Les végétaux et le sol transforment les engrais en nutriments utiles, mais certains des sous-produits de cette transformation sont des gaz à effet de serre : dioxyde de carbone (CO2), oxyde nitreux (N2O) et méthane (CH4). Avec la bonne dose d’engrais, les végétaux poussent bien et la quantité de gaz à effet de serre émise est minimale. Néanmoins, lorsque la quantité d’engrais est trop élevée pour que les végétaux puissent l’absorber, le surplus reste dans le sol, ce qui entraîne une augmentation exponentielle des émissions.

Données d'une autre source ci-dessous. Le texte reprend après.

Lemma update_deps_spec w g v k ds l :
  (∀ x n, g !! x = Some n → node_wf w n) →
  (∀ d, d ∈ ds → ∃ n, g !! d = Some n ∧ dep_usable v n) → ranges_wf l →
  returns (update_deps g (mkGraphKey v k) ds l) (λ '(g', l'),
    grown v k ds g g' ∧ ranges_wf l' ∧
    ∀ u, u ∈ᵣ l' ↔ u ∈ᵣ l ∧ ∀ d n, d ∈ ds → g !! d = Some n → dep_valid v n u).
Proof.
  revert g l. induction ds as [|d ds IH]; intros g l Hwf Hds Wl; cbn [update_deps].
  - cbn. split_and!; [|done|].
    + intros x. destruct (g !! x); [|done]. split_and!; auto. set_solver.
    + intros u. split; [intros ?; split; [done|set_solver]|by intros [? _]].
  - destruct (Hds d ltac:(set_solver)) as (n & Hn & Hu). rewrite Hn. cbn [mbind outcome_bind expect].
    pose proof (Hwf _ _ Hn) as Wn.
    eapply returns_bind; [by apply (add_rdep_spec w)|]. intros n1 (Hs & H1 & H2 & H3).
    destruct (strip_fields _ _ Hs) as (_ & Hwf1 & _). destruct (strip_dep _ _ v Hs) as (Hus & Hval & _).
    eapply returns_bind; [apply (intersect_valid_versions_spec w v n1 l); [by apply Hwf1|by apply Hus|done]|].
    intros l1 [Wl1 Hl1]. cbn [gk_v gk_k] in *.
    assert (∀ x n', <[d:=n1]> g !! x = Some n' → ∃ n0, g !! x = Some n0 ∧ strip n' = strip n0) as Hg1.
    { intros x n' [[<- <-]|[_ Hx]]%lookup_insert_Some; eauto. }
    eapply returns_mono; [apply (IH (<[d:=n1]> g) l1)|].
    + intros x n' (n0 & Hx & Hs0)%Hg1. apply (strip_fields _ _ Hs0). by eapply Hwf.
    + intros d' Hd'. destruct (decide (d' = d)) as [->|Hne].
      * exists n1. rewrite lookup_insert_eq. split; [done|by apply Hus].
      * rewrite lookup_insert_ne by done. apply Hds. set_solver.
    + done.
    + intros [g' l'] (HG & Wl' & Hl'). split_and!; [by eapply grown_cons|done|].
      intros u. rewrite Hl', Hl1. split.
      * intros [[Hul Hv] Hall]. split; [done|]. intros d' n' Hd' Hn'.
        destruct (decide (d' = d)) as [->|Hne]; [simplify_eq; by apply Hval|].
        apply (Hall d'); [set_solver|by rewrite lookup_insert_ne].
      * intros [Hul Hall]. split; [split; [done|apply Hval, (Hall d); [set_solver|done]]|].
        intros d' n' Hd' Hn'. destruct (decide (d' = d)) as [->|Hne].
        -- rewrite lookup_insert_eq in Hn'. simplify_eq. apply Hval, (Hall d); [set_solver|done].
        -- rewrite lookup_insert_ne in Hn' by done. apply (Hall d'); [set_solver|done].
Qed.

(** The versions a value computed at [v] is valid for: those where all dependencies are known to
    agree and that no force-dirtying separates from [v], and [v] itself. *)
Definition computed_ranges (h : ForceDirtyHistory) (v : VersionNumber) (deps_valid : VersionRanges)
  (l : VersionRanges) : Prop :=
  ranges_wf l ∧ ∀ u, u ∈ᵣ l ↔ (u ∈ᵣ deps_valid ∧ same_epoch h u v) ∨ u = v.

Lemma in_single v u : in_range u (mkRange v (Some (v + 1))) ↔ u = v.
Proof. unfold in_range. cbn. lia. Qed.

Lemma restrict_insert_spec h v valid r :
  ranges_wf valid → range_wf r → (∀ u, in_range u r ↔ same_epoch h u v) →
  returns ('(valid, _) ← VersionRanges_intersect_range valid r;
           this ← VersionRange_bounded v (VersionNumber_new (v + 1));
           VersionRanges_insert valid this) (computed_ranges h v valid).
Proof.
  intros Wv Wr Hr. eapply returns_bind; [by apply intersect_range_spec|].
  intros [l b] (Wl & Hl & _). unfold VersionRange_bounded, VersionNumber_new.
  rewrite VersionRange_new_wf by (cbn; lia). cbn [mbind outcome_bind].
  eapply returns_mono; [apply union_range_spec; [done|cbn; lia]|].
  intros l' [Wl' Hl']. split; [done|]. intros u. rewrite Hl', Hl, Hr, in_single. done.
Qed.
(** The core state after a request keeps its invariant. *)
Lemma iteration_inv (status : TaskId → TaskStatus V) self ts m :
  core_inv self ts → request_pre self ts m →
  returns (StateProcessor_iteration status self m) (λ '(self', r),
    core_inv self' (tokens_after ts m r)).
Proof.
  intros Hinv Hpre. pose proof Hinv as [Ht Hg Hc].
  destruct m as [changes| |v|v|key|keys v epoch|key epoch st x deps paths|key epoch st prev paths
    | | |conf|k x| | |keys|]; cbn [StateProcessor_iteration].
  - eapply returns_bind; [by apply update_state_inv|]. intros [self' v] (H & _). exact H.
  - done.
  - pose proof (ctx_at_version_inv self ts v Hinv) as H.
    destruct (CoreState_ctx_at_version self v) as [self' [e c]]. exact H.
  - destruct Hpre as [e He]. unfold tokens_after.
    destruct (find (λ t : token, t.1 =? v) ts) as [[v' e']|] eqn:Ef.
    + apply find_some in Ef as [Hin Ev]. apply N.eqb_eq in Ev. cbn in Ev. subst v'.
      apply list_elem_of_In in Hin. eapply returns_bind; [by apply (drop_ctx_inv status self ts v e')|].
      intros self' H. exact H.
    + exfalso. apply list_elem_of_In in He. apply (find_none _ _ Ef) in He. cbn in He.
      by rewrite N.eqb_refl in He.
  - unfold CoreState_lookup_key. destruct (VersionTracker_should_reject _ _); [done|].
    destruct key as [v k]. unfold VersionedGraph_get. cbn [gk_k gk_v].
    eapply returns_bind with (P := λ _, True); [|done].
    destruct (cs_graph self !! k) as [[o|i|e]|] eqn:E; try done.
    apply (gi_wf _ _ _ Hg) in E as [W _]. cbn [VersionedGraphNode_at_version].
    eapply returns_mono; [by eapply (occ_at_version_spec o v)|done].
  - eapply returns_bind; [by apply (rewind_inv self ts keys v epoch)|]. intros [self' n] H. exact H.
  - destruct Hpre as (-> & Hd & Hp).
    eapply returns_bind; [by apply update_computed_inv|]. intros [self' r] H. exact H.
  - destruct Hpre as (-> & Hd & Hp).
    eapply returns_bind; [by apply update_computed_inv|]. intros [self' r] H. exact H.
  - done.
  - cbn. split; [by destruct Ht|apply graph_inv_new|exact Hc].
  - unfold CoreState_page_out. destruct conf; [|done].
    pose proof (page_out_nodes_inv _ (cs_graph self) (fst <$> map_to_list (cs_graph self)) Hg) as H.
    destruct (page_out_nodes _ _) as [g' r]. cbn. by split.
  - cbn. unfold CoreState_rehydrate. destruct (cs_graph self !! k) as [[o|i|e]|] eqn:E; try done.
    split; [exact Ht| |exact Hc]. apply graph_inv_res; [done|done|by left].
  - done.
  - done.
  - eapply returns_bind with (P := λ _, True); [|done].
    induction keys as [|k keys IH]; cbn [CoreState_current_graph_values]; [done|].
    eapply returns_bind with (P := λ _, True).
    + unfold current_graph_value. destruct (cs_graph self !! k) as [n|] eqn:E; [|done].
      eapply returns_bind with (P := λ _, True); [|done].
      destruct n as [o|i|e]; try done. apply (gi_wf _ _ _ Hg) in E as [W _].
      eapply returns_mono; [by eapply (occ_at_version_spec o)|done].
    + intros a _. eapply returns_bind; [exact (IH I)|done].
  - done.
Qed.
Lemma iteration_sound status self ts handed m :
  engine_inv self ts handed → request_pre self ts m → allowed self handed m →
  returns (StateProcessor_iteration storage_page_out status self m) (λ '(self', r),
    sound (CoreState_current_version self') (cs_graph self') ∧
    response_sound (CoreState_current_version self') m r).
Proof.
  intros (Hi & Hs & Hh) Hpre Hal.
  destruct m as [changes| |v|v|key|keys v epoch|key epoch st x deps paths|key epoch st prev paths
    | | |conf|k x| | |keys|]; cbn [StateProcessor_iteration]; try done.
  - eapply returns_bind; [by eapply update_state_sound|]. by intros [self' v].
  - unfold CoreState_ctx_at_version.
    assert (vt_current (VersionTracker_at (cs_version_tracker self) v).1
            = vt_current (cs_version_tracker self)) as Ec.
    { unfold VersionTracker_at. by destruct (vt_active_versions _ !! v). }
    destruct (VersionTracker_at (cs_version_tracker self) v) as [t [e c]]. cbn in *.
    split; [|done]. unfold CoreState_current_version, VersionTracker_current in *. cbn. by rewrite Ec.
  - pose proof (iteration_inv storage_page_out status self ts (DropCtxAtVersion v) Hi Hpre) as H.
    cbn [StateProcessor_iteration] in H. pose proof (drop_ctx_same status self v) as Hd.
    destruct (CoreState_drop_ctx_at_version status self v) as [self'|]; [|done].
    destruct Hd as [Eg Ev]. split; [by apply (same_graph_sound self)|done].
  - unfold CoreState_lookup_key. destruct key as [v k]. cbn [gk_v].
    destruct (VersionTracker_should_reject _ _); [by cbn|].
    eapply returns_bind; [by apply (get_sound _ _ v k Hs)|]. intros r Hr. done.
  - destruct Hpre as (-> & Hd & Hp), Hal as (Hik & Hx & ->).
    eapply returns_bind; [by apply update_computed_sound|].
    intros [self' r] (Ev & Hs' & Hr). cbn beta iota delta [returns]. rewrite Ev. done.
  - destruct Hpre as (-> & Hd & Hp), Hal as (Hm & Hag).
    destruct (checked_sound _ _ _ _ (cs_graph self) Hh Hm (proj1 Hd) Hag Hp) as (Hik & Hx & Eds & Hr).
    rewrite Eds in *.
    eapply returns_bind; [by apply update_computed_sound|].
    intros [self' r] (Ev & Hs' & Hr'). cbn beta iota delta [returns]. rewrite Ev. done.
  - unfold CoreState_page_out. destruct conf; [|done].
    pose proof (page_out_nodes_sound _ _ (fst <$> map_to_list (cs_graph self)) Hs) as H.
    by destruct (page_out_nodes _ _ _).
  - cbn. unfold CoreState_rehydrate. destruct (cs_graph self !! k) as [[o|i|e]|] eqn:E; try done.
    split; [|done]. apply sound_res; [done|done|by left|]. intros y [= <-]. by eapply Hal.
  - eapply returns_bind with (P := λ _, True); [|done].
    pose proof (iteration_inv storage_page_out status self ts (CurrentGraphValues keys) Hi Hpre) as H.
    cbn [StateProcessor_iteration] in H. by destruct (CoreState_current_graph_values self keys).
Qed.

Lemma reachable_inv self ts handed : reachable self ts handed → engine_inv self ts handed.
Proof.
  induction 1 as [|status self ts handed m self' r _ IH Hpre Hal E]; [apply engine_inv_new|].
  pose proof (iteration_inv storage_page_out status self ts m (proj1 IH) Hpre) as Hi.
  pose proof (iteration_sound status self ts handed m IH Hpre Hal) as Hr.
  rewrite E in Hi, Hr. destruct Hr as [Hs Hr]. split; [exact Hi|]. split; [exact Hs|].
  destruct IH as (_ & _ & Hh). intros key res Hin.
  destruct m, r; cbn in Hin; try (by apply Hh). apply elem_of_cons in Hin as [[= -> ->]|Hin]; [|by apply Hh].
  by destruct Hr.
Qed.

(** C1. In every state reached by requests that keep the contract ([reachable]: no
    rewinds, no clearing, correct computations over fresh dependencies, rehydration with the
    entry's own value), a lookup of any key at any existing version answers, and the answer is
    right: a match carries a value equal to what computing
    the key from scratch at that version gives, and at every existing version in the ranges
    returned with it; and a mismatch offers the value and the dependencies of an earlier version
    of a computed key that was not force-dirtied since. *)
Theorem lookup_sound self ts handed v k :
  reachable self ts handed → v ≤ CoreState_current_version self →
  ∃ r, CoreState_lookup_key self (mkGraphKey v k) = Ok r ∧
    match r with
    | Match cv => ∃ x, cv_value cv = MaybePresent x ∧ x ≡ᵥ sem S v k ∧ v ∈ᵣ cv_valid cv ∧
        ∀ u, u ≤ CoreState_current_version self → u ∈ᵣ cv_valid cv → x ≡ᵥ sem S u k
    | CheckDeps m => mm_prev_verified_version m < v ∧
        mm_entry m ≡ᵥ sem S (mm_prev_verified_version m) k ∧
        mm_deps_to_validate m = sdeps S (mm_prev_verified_version m) k ∧
        undirtied S k (mm_prev_verified_version m) v
    | _ => True
    end.
Proof.
  intros H Hv. destruct (reachable_inv _ _ _ H) as (_ & Hs & _). unfold CoreState_lookup_key. cbn [gk_v].
  destruct (VersionTracker_should_reject _ _); [by eexists|].
  pose proof (get_sound _ _ v k Hs Hv) as (r & E & Hm & Hp)%returns_Ok. exists r. split; [exact E|].
  destruct r as [cv| |[x p ds]| | |]; try done. by destruct Hp as (? & _ & ? & ? & ?).
Qed.


End Soundness.

(** A program with an injected key 1 and a computed key 2 that adds one to it. *)
Definition example_semantics : semantics (V:=N) :=
  let source v := if v <? 2 then 10 else 20 in
  mkSemantics (λ k, k =? 1)
    (λ v k, if k =? 1 then source v else if k =? 2 then source v + 1 else 0)
    (λ v k, if k =? 2 then SPOne 1 else SPNone)
    (λ _ _, False)
    (λ _ k, if k =? 2 then 1%nat else 0%nat).

Lemma example_semantics_ok : semantics_ok (DiceValueDyn0:=N_value) example_semantics.
Proof.
  split.
  - split.
    + intros x. apply N.eqb_refl.
    + intros x y H. apply N.eqb_eq in H as ->. apply N.eqb_refl.
    + intros x y z H1 H2. apply N.eqb_eq in H1 as ->. exact H2.
  - intros u v k Hi _ H. split; [|done]. cbn in *. rewrite Hi in *.
    destruct (N.eqb_spec k 2) as [->|Hne]; [|apply N.eqb_refl].
    specialize (H 1 ltac:(apply list_elem_of_here)). apply N.eqb_eq in H. cbn in H.
    apply N.eqb_eq. by rewrite H.
  - intros k [].
  - intros v k d. unfold reads. cbn. destruct (k =? 2); cbn; [|set_solver].
    intros ->%list_elem_of_singleton. cbn. lia.
Qed.
(** C3. A new task is worked on by any number of threads: completing it with a value
    or a cancellation, polling for its result, registering as dependents or as observers of its
    termination and dropping those registrations, cancelling it, and one setting its
    cancellation handle.  However their atomic steps interleave, none panics: the value cell is
    written once, no one reads it before it is written, and the dependents are woken once.  All
    threads that obtain a result obtain the same one, which is one that a completing thread
    brought and agrees with the state byte; once some thread has it, it never changes; and the
    cancellation handle is sent exactly one cancellation if the task was cancelled and the
    handle set, in either order, and none otherwise. *)
Theorem task_agreement (threads : list thread) (schedule : list nat) :
  Forall (λ th, is_start th = true) threads →
  (∃ i, ∀ j, threads !! j = Some SetHandle ↔ j = i) →
  ∃ t threads', run_schedule schedule (DiceTaskInternal_new CancelPending) threads = Ok (t, threads') ∧
    (∀ i r, threads' !! i = Some (Got r) →
       task_maybe_value t = Some r ∧
       DiceTaskState_from_u8_state (task_state t) = Ok (match r with inr _ => Ready | inl _ => Terminated end) ∧
       (∃ j, threads !! j = Some (SyncTo r)) ∧
       ∀ more, ∃ t2 threads2, run_schedule more t threads' = Ok (t2, threads2) ∧
         ∀ j r2, threads2 !! j = Some (Got r2) → r2 = r) ∧
    (cr_handle_cancels (task_critical t) = 1 ↔
       (∀ j, threads' !! j ≠ Some SetHandle) ∧ ∃ reason, cr_cancellation (task_critical t) = Cancelled reason) ∧
    cr_handle_cancels (task_critical t) ≤ 1.
Proof.
  intros Hst [i0 Hset]. set (R := λ r, ∃ j, threads !! j = Some (SyncTo r)).
  assert (origin_ok R (DiceTaskInternal_new CancelPending) threads) as Ho.
  { split; [|done]. intros i th r Hi Hc. pose proof (Forall_lookup_1 _ _ i th Hst Hi) as Hs.
    destruct th; try done. cbn in Hc. injection Hc as ->. by exists i. }
  pose proof (run_inv R schedule _ _ _ (start_inv _ _ Hst Hset) Ho) as H.
  apply returns_Ok in H as ([t threads'] & E & ph & H & O & _ & _).
  exists t, threads'. split; [done|]. split; [|split].
  - intros i r Hi. pose proof (ti_threads _ _ _ H i _ Hi) as Hp. cbn in Hp.
    pose proof (phase_state _ _ _ (ti_phase _ _ _ H)) as (s & Es & Hs). rewrite Hp in Hs.
    destruct Hs as [-> Hv]. split_and!; [done| |by apply O|].
    + rewrite Es, from_into. by destruct r.
    + intros more. pose proof (run_inv R more _ _ _ H O) as ([t2 threads2] & E2 & ph2 & H2 & _ & _ & Hp2)%returns_Ok.
      exists t2, threads2. split; [done|]. intros j r2 Hj.
      pose proof (ti_threads _ _ _ H2 j _ Hj) as Hj2. cbn in Hj2. rewrite (Hp2 r Hp) in Hj2. by injection Hj2.
  - destruct (ti_handle _ _ _ H) as [(i & H1 & -> & H3)|[H1 [[Hc ->]|(reason & Hc & ->)]]].
    + split; [done|]. intros [Hn _]. destruct (Hn i). by apply H1.
    + split; [done|]. intros [_ [reason Hc']]. congruence.
    + split; [|done]. intros _. split; [done|by exists reason].
  - destruct (ti_handle _ _ _ H) as [(i & H1 & -> & H3)|[H1 [[Hc ->]|(reason & Hc & ->)]]]; lia.
Qed.

End Task.

(** Two threads race to complete, one registers as a dependent and one cancels. *)
Lemma task_agreement_witness :
  let vacant := λ s : gset N, fresh s in
  let v := inr (mkComputed N (MaybePresent 7) [] TrackedInvalidationPaths_clean) : result in
  let threads := [SyncTo v; SyncTo (inl tt); LoadReady (ThenRegister tt); SetHandle; Cancel tt] in
  let schedule := [0; 2; 1; 2; 4; 0; 2; 0; 3; 0; 1; 2; 0; 1]%nat in
  ∃ t threads', run_schedule vacant tt tt schedule (DiceTaskInternal_new CancelPending) threads = Ok (t, threads') ∧
    threads' !! 0%nat = Some (Got v) ∧ task_maybe_value t = Some v ∧
    cr_handle_cancels (task_critical t) ≤ 1.
Proof.
  intros vacant v threads schedule.
  destruct (task_agreement (ParentKey:=unit) vacant tt tt (is_fresh (A:=N) (C:=gset N)) threads schedule)
    as (t & threads' & E & Hgot & _ & Hle).
  - repeat (apply List.Forall_cons; [reflexivity|]). apply List.Forall_nil.
  - exists 3%nat. intros j. do 5 (destruct j as [|j]; [cbn; split; intros H; (discriminate H || reflexivity)|]).
    cbn. split; intros H; discriminate H.
  - assert (∀ x, run_schedule vacant tt tt schedule (DiceTaskInternal_new CancelPending) threads = Ok x →
             snd x !! 0%nat = Some (Got v)) as H0
      by (intros x Ex; vm_compute in Ex; injection Ex as <-; reflexivity).
    specialize (H0 _ E). exists t, threads'. split; [exact E|]. split; [exact H0|].
    split; [apply (Hgot 0%nat v H0)|exact Hle].
Defined.
(** * Properties *)

(** C35. Topological sorting ends on every graph.  On an acyclic graph it returns
    every vertex once, each before the vertices its edges lead to; otherwise it returns a cycle:
    a closed walk along edges that passes its start twice and every other vertex once.  Which of
    the two is decided by whether the graph is acyclic. *)
Theorem topo_sort_correct adj (Hok : adj_ok adj) :
  ∃ r, Graph_topo_sort (graph_of adj) = Ok r ∧
    match r with
    | inl order =>
        acyclic adj ∧ order ≡ₚ seq 0 (length adj) ∧
        ∀ i u v, order !! i = Some u → edge adj u v → ∃ j, i < j ∧ order !! j = Some v
    | inr (Cycle c) =>
        ¬ acyclic adj ∧ ∃ j mid, c = j :: mid ++ [j] ∧ NoDup (j :: mid) ∧ is_walk adj c
    end.
Proof.
  destruct (topo_sort_spec adj Hok) as ([order|[c]] & Hr & Hres); eexists; (split; [exact Hr|]).
  - destruct Hres as [Hp Ht]. split_and!; [by eapply topo_ordered_acyclic|done|].
    clear Hp Hr. induction order as [|x order IH]; intros i u v Hi He; [done|].
    destruct Ht as [Hx Ht]. destruct i as [|i]; cbn in Hi.
    + simplify_eq. apply Hx in He as [j Hj]%list_elem_of_lookup. exists (S j). split; [lia|done].
    + destruct (IH Ht i u v Hi He) as (j & Hj & Hv). exists (S j). split; [lia|done].
  - split; [|exact Hres]. destruct Hres as (j & mid & -> & _ & Hw). intros Ha. by apply (Ha j mid).
Qed.

(** The graph of [test_topo_sort], and that of [test_topo_sort_cycle] with its added edge. *)
Definition cycle_adj : list (list VertexId) := [[]; []; [0; 3]; [2; 1]; [3]].

Lemma cycle_adj_ok : adj_ok cycle_adj.
Proof. split; [done..|]. repeat constructor; cbn; lia. Qed.

Lemma topo_sort_correct_witness :
  (∃ order, Graph_topo_sort (graph_of test_adj) = Ok (inl order) ∧ order = [3; 2; 1; 0]) ∧
  Graph_topo_sort (graph_of cycle_adj) = Ok (inr (Cycle [2; 3; 2])) ∧
  (∃ r, Graph_topo_sort (graph_of cycle_adj) = Ok r).
Proof.
  split; [eexists; split; [by vm_compute|done]|]. split; [by vm_compute|].
  destruct (topo_sort_correct cycle_adj cycle_adj_ok) as (r & Hr & _). by exists r.
Defined.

Christoph Müller, des scientifiques de neuf pays et des experts de l’AIEA effectuent, en partenariat avec la FAO, un suivi des isotopes en vue de comprendre les liens entre engrais, cultures, sols et émissions de gaz à effet de serre (voir l’encadré « En savoir plus »). De tels procédés sont également utilisés dans le cadre d’une expérience d’enrichissement en CO2 menée à l’air libre (FACE), qui permet à des scientifiques d’étudier dans quelle mesure la qualité des cultures et les besoins en engrais peuvent être influencés par les niveaux de CO2 plus élevés que contient l’atmosphère sous l’effet des changements climatiques. Les conclusions de leurs études isotopiques serviront à établir des principes directeurs visant à réduire la quantité d’engrais dans l’agriculture, sans compromettre la qualité et le rendement des cultures.
Les résultats de leurs recherches ont déjà permis de trouver des moyens d’optimiser l’application d’engrais sur plus de 100 hectares de pâturages et de cultures de riz, de maïs et de blé : les émissions de gaz à effet de serre ont diminué de 50 % et le rendement des cultures a augmenté de 10 %.
« Dans le cadre de l’expérience FACE, nous constatons aussi que les végétaux poussent plus, mais que leur qualité est modifiée », a ajouté Christoph Müller. FACE est une expérimentation menée à grande échelle qui reproduit les changements climatiques dans des conditions naturelles. L’une des études les plus anciennes de ce type, qui se poursuit sur le site expérimental de Giessen (Allemagne), consiste à simuler les quantités de CO2 que devrait contenir l’atmosphère au milieu du siècle et d’en apprécier les retombées sur des pâturages typiques.